(GIVEN RECORDS begins)
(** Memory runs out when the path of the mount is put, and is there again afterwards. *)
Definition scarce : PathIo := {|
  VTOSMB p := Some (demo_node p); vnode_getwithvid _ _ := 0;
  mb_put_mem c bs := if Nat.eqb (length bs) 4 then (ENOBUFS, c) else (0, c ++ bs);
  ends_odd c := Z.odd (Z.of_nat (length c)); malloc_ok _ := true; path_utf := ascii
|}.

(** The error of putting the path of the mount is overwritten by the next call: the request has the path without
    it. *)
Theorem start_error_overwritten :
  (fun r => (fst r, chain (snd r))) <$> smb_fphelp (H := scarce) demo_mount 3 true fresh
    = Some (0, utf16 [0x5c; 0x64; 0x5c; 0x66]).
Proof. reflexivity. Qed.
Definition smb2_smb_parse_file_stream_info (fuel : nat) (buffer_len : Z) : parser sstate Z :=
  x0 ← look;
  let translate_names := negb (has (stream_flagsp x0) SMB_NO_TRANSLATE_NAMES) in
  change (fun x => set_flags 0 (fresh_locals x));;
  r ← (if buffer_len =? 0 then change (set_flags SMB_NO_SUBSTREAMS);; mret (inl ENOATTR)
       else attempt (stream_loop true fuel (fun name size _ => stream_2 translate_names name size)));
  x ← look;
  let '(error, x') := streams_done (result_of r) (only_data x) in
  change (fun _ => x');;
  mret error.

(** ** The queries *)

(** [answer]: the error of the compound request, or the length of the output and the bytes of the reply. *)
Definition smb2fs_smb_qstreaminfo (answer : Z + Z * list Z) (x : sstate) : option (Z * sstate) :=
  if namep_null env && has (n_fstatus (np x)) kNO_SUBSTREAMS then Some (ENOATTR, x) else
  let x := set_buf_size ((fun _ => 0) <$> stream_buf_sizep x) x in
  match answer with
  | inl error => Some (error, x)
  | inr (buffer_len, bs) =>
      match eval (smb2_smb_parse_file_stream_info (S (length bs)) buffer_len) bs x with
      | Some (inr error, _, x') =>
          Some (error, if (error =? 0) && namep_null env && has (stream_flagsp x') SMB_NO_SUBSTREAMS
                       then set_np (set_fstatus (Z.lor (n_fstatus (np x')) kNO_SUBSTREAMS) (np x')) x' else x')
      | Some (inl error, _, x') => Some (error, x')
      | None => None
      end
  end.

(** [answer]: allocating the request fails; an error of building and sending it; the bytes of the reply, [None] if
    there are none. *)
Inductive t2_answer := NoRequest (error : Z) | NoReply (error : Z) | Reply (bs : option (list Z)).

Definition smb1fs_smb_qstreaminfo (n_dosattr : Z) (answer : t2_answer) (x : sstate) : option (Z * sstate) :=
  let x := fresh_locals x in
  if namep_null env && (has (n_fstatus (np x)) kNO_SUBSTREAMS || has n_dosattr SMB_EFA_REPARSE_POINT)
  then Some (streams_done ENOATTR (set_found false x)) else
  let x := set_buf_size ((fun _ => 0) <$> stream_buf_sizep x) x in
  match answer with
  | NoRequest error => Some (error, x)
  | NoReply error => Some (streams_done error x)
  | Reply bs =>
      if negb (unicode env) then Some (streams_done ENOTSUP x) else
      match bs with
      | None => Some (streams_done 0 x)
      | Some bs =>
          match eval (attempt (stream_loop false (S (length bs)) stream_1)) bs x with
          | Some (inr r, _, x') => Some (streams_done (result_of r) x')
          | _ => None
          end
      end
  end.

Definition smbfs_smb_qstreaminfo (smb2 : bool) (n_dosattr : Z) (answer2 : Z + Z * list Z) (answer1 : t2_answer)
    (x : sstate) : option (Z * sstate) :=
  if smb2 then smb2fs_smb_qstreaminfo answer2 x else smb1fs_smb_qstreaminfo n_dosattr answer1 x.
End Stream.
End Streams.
(GIVEN RECORDS ends)
When you reach the line holding "change (fun _ => x');;" in the records above, begin reproducing exactly, stop after the line holding "Definition smb2fs_smb_qstreaminfo (answer", and output nothing else.

§ SOLUTION:
  change (fun _ => x');;
  mret error.

(** ** The queries *)

(** [answer]: the error of the compound request, or the length of the output and the bytes of the reply. *)
Definition smb2fs_smb_qstreaminfo (answer : Z + Z * list Z) (x : sstate) : option (Z * sstate) :=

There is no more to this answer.